Martin Masella

Personal information
- Full name: Martin Masella
- Born: 4 November 1969 (age 56) ʻEua, Tonga

Playing information
- Height: 6 ft 1 in (1.85 m)
- Weight: 98 kg (15 st 6 lb)
- Position: Prop, Second-row, Lock
Club
| Years | Team | Pld | T | G | FG | P |
| 1991–94 | Balmain Tigers | 71 | 3 | 0 | 0 | 12 |
| 1995 | Illawarra Steelers | 10 | 2 | 0 | 0 | 8 |
| 1996 | South Sydney | 17 | 0 | 0 | 0 | 0 |
| 1998–99 | Leeds Rhinos | 77 | 4 | 0 | 0 | 16 |
| 2000 | Wakefield Trinity Wildcats | 24 | 4 | 0 | 0 | 16 |
| 2001 | Warrington Wolves | 27 | 5 | 0 | 0 | 20 |
|  | Total | 226 | 18 | 0 | 0 | 72 |
Representative
| Years | Team | Pld | T | G | FG | P |
| 1995–00 | Tonga | 5 | 1 | 0 | 0 | 4 |
- Source:

= Martin Masella =

Former Tonga international rugby league footballer

Martin Masella (born 4 November 1969) is a Tongan former professional rugby league footballer who played in the 1990s and 2000s. He was a Tonga international and played at the 1995 Rugby League World Cup. Masella played for the Leeds Rhinos as a in their 1998 Super League Grand Final defeat by the Wigan Warriors. Masella captained Tonga in the 2000 Rugby League World Cup.

==Background==
Masella was born to factory workers.

==Playing career==
Masella played in Australia for Balmain Tigers, Illawarra Steelers and South Sydney before moving to England to play in the Super League for the Leeds Rhinos. He was later awarded Leeds Rhinos heritage player number 1291. After leaving the Rhinos, Masella played for Wakefield Trinity Wildcats and Warrington Wolves.
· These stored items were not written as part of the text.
(* ===== verification/ScreenProps.v ===== *)
(** The properties of the screen and its scrollback buffer. *)

From Stdlib Require Import ZArith Lia List Bool.
From stdpp Require Import base list numbers gmap strings relations.
From S2P Require Import Prelude Stdio States Colors Codepage Screen ScreenList ScreenState ScreenLine ScreenSpec ScreenScroll ScreenCursor ScreenDraw ScreenPrint ScreenCommand ScreenOpen ScreenText.
Import Colors Codepage Screen ScreenList ScreenState ScreenLine ScreenSpec ScreenScroll ScreenCursor ScreenDraw ScreenPrint ScreenCommand ScreenOpen ScreenText.

(** ** Where drawing goes wrong

    Arguments that the code does not check, and the states in which lines are lost. *)

Module ScreenFault.

Section ScreenFault.
Context {C : Curses}.

Lemma bind_fault {S A B} (m : M S A) (k : A -> M S B) s w : m s = Fault w -> (m ≫= k) s = Fault w.
Proof. unfold mbind, M_bind. by intros ->. Qed.

Lemma forM_app {A} (l1 l2 : list A) (f : A -> SM unit) s : forM (l1 ++ l2) f s = (forM l1 f;; forM l2 f) s.
Proof.
  revert s. induction l1 as [|x l1 IH]; intros s; [done|]. cbn [forM app]. unfold mbind, M_bind in *.
  destruct (f x s) as [[[] t]| |]; [apply IH|done|done].
Qed.

(** The line at the cursor, read. *)
Lemma current_line s ds d :
  on_screen s ds -> ds !! row_index s ds = Some d ->
  exists ls, holds (buffer s) ls ds (row_index s ds) /\
    q_scrollback_current (buffer s) = ls !! row_index s ds /\
    deref (ls !! row_index s ds) s = Done (relink (before ls (row_index s ds)) (ls !! S (row_index s ds)) d, s).
Proof.
  intros H Hd. destruct (sh_holds _ _ _ (os_shows _ _ H)) as [ls Hls]. exists ls.
  split_and!; [done|by apply Hls|]. by apply (deref_line s ls ds (row_index s ds)).
Qed.

(** A cell outside the line. *)
Lemma set_char_faults s ls ds cur k d i v :
  holds (buffer s) ls ds cur -> ds !! k = Some d -> 256 <= i -> set_char (ls !! k) i v s = Fault OutOfBounds.
Proof.
  intros H Hd Hi. destruct (holds_address _ _ _ _ _ _ H Hd) as [a Ha].
  destruct (holds_lines _ _ _ _ H _ _ _ Ha Hd) as [_ Hok].
  unfold set_char. rewrite (bind_done _ _ _ _ _ (deref_line s ls ds cur k d H Hd)).
  apply bind_fault. unfold store, memcpy. change (chars (relink ?p ?n d)) with (chars d).
  rewrite (ok_chars _ Hok). cbn [length]. rewrite (proj2 (Z.leb_gt (i + Z.of_nat 1) _)) by lia. by rewrite andb_false_r.
Qed.

(** fill_line_with_character() past the end of the line. *)
Lemma fill_faults s ds start end_ character :
  on_screen s ds -> 0 <= start <= 256 -> 256 <= end_ ->
  fill_line_with_character start end_ character false s = Fault OutOfBounds.
Proof.
  intros H Hs He. destruct (os_line _ _ H) as (d & Hd & Hok). pose proof (os_config _ _ H) as Hc.
  destruct (current_line s ds d H Hd) as (ls & Hls & Hcur & _). set (k := row_index s ds) in *.
  unfold fill_line_with_character. rewrite (proj2 (Z.ltb_ge end_ start)) by lia.
  assert (Hp : forall (m : option positive -> SM unit),
    (p ← pointer q_scrollback_current; m p) s = m (ls !! k) s) by (intros m; rewrite <- Hcur; done).
  rewrite Hp. set (p := ls !! k).
  assert (Hstep : forall m d1 d2 b, acts s (place_of ls k) m d1 d2 -> holds b ls (<[k := d1]> ds) k ->
    exists b', m (s <| buffer := b |>) = Done (tt, s <| buffer := b' |>) /\ holds b' ls (<[k := d2]> ds) k).
  { intros m d1 d2 b Hm Hb. destruct (Hm b ls _ k k Hb) as (b' & E & Hb'); [done| |].
    - apply list_lookup_insert_eq. by apply lookup_lt_Some in Hd.
    - exists b'. split; [done|]. by rewrite list_insert_insert_eq in Hb'. }
  assert (H0 : holds (buffer s) ls (<[k := d]> ds) k) by by rewrite list_insert_id.
  set (d1 := d <| dirty := true |>). assert (Hok1 : line_ok d1) by by destruct Hok.
  destruct (Hstep (update p (fun l => l <| dirty := true |>)) d d1 (buffer s)) as (b1 & E1 & H1); [|done|].
  { apply (acts_update s p _ _ (fun l => l <| dirty := true |>)); [done|by intros]. }
  rewrite buffer_same in E1. rewrite (bind_done _ _ _ _ _ E1).
  destruct (pad_data_spec (console s) start d1 Hok1 ltac:(lia)) as (Hok2 & Hl2 & _).
  set (d2 := pad_data (console s) start d1) in *.
  destruct (Hstep (pad_line p start) d1 d2 b1) as (b2 & E2 & H2); [apply acts_pad_line; [done|lia]|done|].
  rewrite (bind_done _ _ _ _ _ E2).
  assert (Hd2 : <[k := d2]> ds !! k = Some d2) by (apply list_lookup_insert_eq; by apply lookup_lt_Some in Hd).
  assert (H2' : holds (buffer (s <| buffer := b2 |>)) ls (<[k := d2]> ds) k) by exact H2.
  rewrite (bind_done _ _ _ _ _ (deref_line (s <| buffer := b2 |>) ls _ k k d2 H2' Hd2)).
  unfold for_up. rewrite (seqZ_nil (line_length (relink _ _ d2)) (start - _)) by (cbn; lia).
  cbn [forM]. rewrite (bind_done _ _ _ _ _ (eq_refl : (mret tt : SM unit) (s <| buffer := b2 |>) = Done (tt, s <| buffer := b2 |>))).
  apply bind_fault. replace (end_ + 1 - start) with ((256 - start) + (end_ - 255)) by lia.
  rewrite seqZ_app, forM_app by lia.
  destruct (Hstep (for_up start 256 (fill_cell p character false)) d2 _ b2
    (acts_fill_range s _ _ _ character false start 256 d2 Hok2 ltac:(lia) ltac:(lia)) H2) as (b3 & E3 & H3).
  unfold for_up in E3. rewrite (bind_done _ _ _ _ _ E3).
  rewrite seqZ_cons by lia. cbn [forM]. apply bind_fault.
  unfold fill_cell. rewrite (bind_done _ _ _ _ _ (eq_refl : (mret false : SM bool) (s <| buffer := b3 |>) = Done (false, s <| buffer := b3 |>))). cbn [negb whenM].
  apply bind_fault. eapply (set_char_faults (s <| buffer := b3 |>)); [exact H3| |lia].
  apply list_lookup_insert_eq. by apply lookup_lt_Some in Hd.
Qed.

(** insert_blanks() of more cells than there are after the cursor. *)
Lemma insert_faults s ds count :
  on_screen s ds -> 256 < cursor_x (q_status s) + count -> insert_blanks count s = Fault OutOfBounds.
Proof.
  intros H Hc. destruct (os_line _ _ H) as (d & Hd & Hok). pose proof (os_x _ _ H) as Hx.
  destruct (current_line s ds d H Hd) as (ls & Hls & Hcur & E).
  unfold insert_blanks, insert_cells. apply bind_fault.
  assert (Hp : forall (m : option positive -> SM unit),
    (p ← pointer q_scrollback_current; m p) s = m (ls !! row_index s ds) s) by (intros m; rewrite <- Hcur; done).
  rewrite Hp, (bind_done _ _ _ _ _ E), (bind_done _ _ _ _ _ (eq_refl : get s = Done (s, s))). cbv zeta.
  apply bind_fault. unfold memmove, Q_MAX_LINE_LENGTH.
  rewrite (proj2 (Z.leb_gt 0 (256 - cursor_x (q_status s) - count))) by lia. by rewrite !andb_false_r.
Qed.

(** The blanks of insert_blanks() all go to the cell at the cursor: the cells after it
    keep what they had. *)
Lemma raw_blanks x color k d j :
  line_ok d -> 0 <= x < 256 -> 0 <= j ->
  raw (Nat.iter k (blank_data x color) d) j = if (0 <? k)%nat && (j =? x) then (32, color) else raw d j.
Proof.
  intros Hok Hx Hj. induction k as [|k IH]; [done|]. rewrite Nat.iter_succ.
  assert (Hr : raw (blank_data x color (Nat.iter k (blank_data x color) d)) j
    = raw (on_cell (fun _ => (32, color)) x (Nat.iter k (blank_data x color) d)) j) by done.
  rewrite Hr, raw_on_cell by (try apply iter_blank_ok; done).
  destruct (Z.eqb_spec j x) as [->|Hne]; [done|]. rewrite IH. rewrite !andb_false_r. done.
Qed.

Lemma raw_insert_data x count color d j :
  line_ok d -> 0 <= x < 256 -> 0 < count -> x + count <= 256 -> 0 <= j < 256 ->
  raw (insert_data x count color d) j =
  if j =? x then (32, color) else if x + count <=? j then raw d (j - count) else raw d j.
Proof.
  intros Hok Hx Hc Hm Hj.
  assert (Hr : raw (insert_data x count color d) j
    = raw (Nat.iter (Z.to_nat count) (blank_data x color) (move_cells (x + count) x (256 - x - count) d)) j) by done.
  assert (Hfit : fits (x + count) x (256 - x - count)) by (unfold fits; lia).
  rewrite Hr, raw_blanks by (try apply move_cells_ok; done || lia).
  rewrite (proj2 (Nat.ltb_lt 0 (Z.to_nat count))) by lia. cbn [andb]. destruct (j =? x); [done|].
  rewrite raw_move_cells by (done || lia). replace (x + count + (256 - x - count)) with 256 by lia.
  rewrite (proj2 (Z.ltb_lt j 256)), andb_true_r by lia.
  destruct (x + count <=? j); [|done]. f_equal. lia.
Qed.

End ScreenFault.
End ScreenFault.

(** ** The properties *)

Import ScreenFault.

Module ScreenProps.

(** ** A concrete terminal *)

(** The attributes of ncurses. *)
Definition ncurses : Curses := {|
  A_NORMAL := 0; A_UNDERLINE := 0x20000; A_REVERSE := 0x40000; A_BLINK := 0x80000; A_BOLD := 0x200000;
  A_PROTECT := 0x1000000; A_DIM := 0x100000; A_INVIS := 0x800000; A_COLOR := 0xff00;
  COLOR_PAIR := fun n => Z.land (Z.shiftl n 8) 0xff00;
  PAIR_NUMBER := fun a => Z.shiftr (Z.land a 0xff00) 8 |}.

(** An empty terminal of 8 columns and 4 rows, with a status line. *)
Definition terminal (emul : Q_EMULATION) (kept : bool) : screen_state := {|
  q_status := {|
    emulation := emul; scrollback_lines := 0; cursor_x := 0; cursor_y := 0; scroll_region_top := 0;
    scroll_region_bottom := 3; origin_mode := false; insert_mode := false; line_wrap := true;
    reverse_video := false; display_null := false; line_feed_on_cr := false; assume_80_columns := false;
    atascii_has_wide_font := false; petscii_has_wide_font := false; scrollback_enabled := kept;
    status_visible := true; quicklearn := false; capture := false; capture_type := Q_CAPTURE_TYPE_NORMAL;
    capture_x := 0; capture_flush_time := 0 |};
  buffer := no_lines; vt100_wrap_line_flag := false; old_color := 0; q_current_color := 0x3800;
  q_emulation_right_margin := -1; q_scrollback_max := 6; q_program_state := Q_STATE_CONSOLE;
  q_in_handle_resize := false; WIDTH := 8; HEIGHT := 5; STATUS_HEIGHT := 1;
  q_text_colors := fun _ => {| bold := false; fg := 7; bg := 0 |};
  now := 0; capture_file := []; events := [] |}.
In September 2000, at the height of a financial crisis at the Wakefield Trinity Wildcats, the contracts of all players aged over 24 were terminated. The players affected were; Andy Fisher, Bobbie Goulding, Warren Jowitt, Tony Kemp (player-coach), Steve McNamara, Francis Maloney, Martin Masella, Steve Prescott, Bright Sodje, Francis Stephenson and Glen Tomlinson. Masella was one of a group of players who were awarded compensation from an industrial tribunal as a result of the dismissal.

Masella came out of retirement to play for Tonga against Cumbria at the age of 36.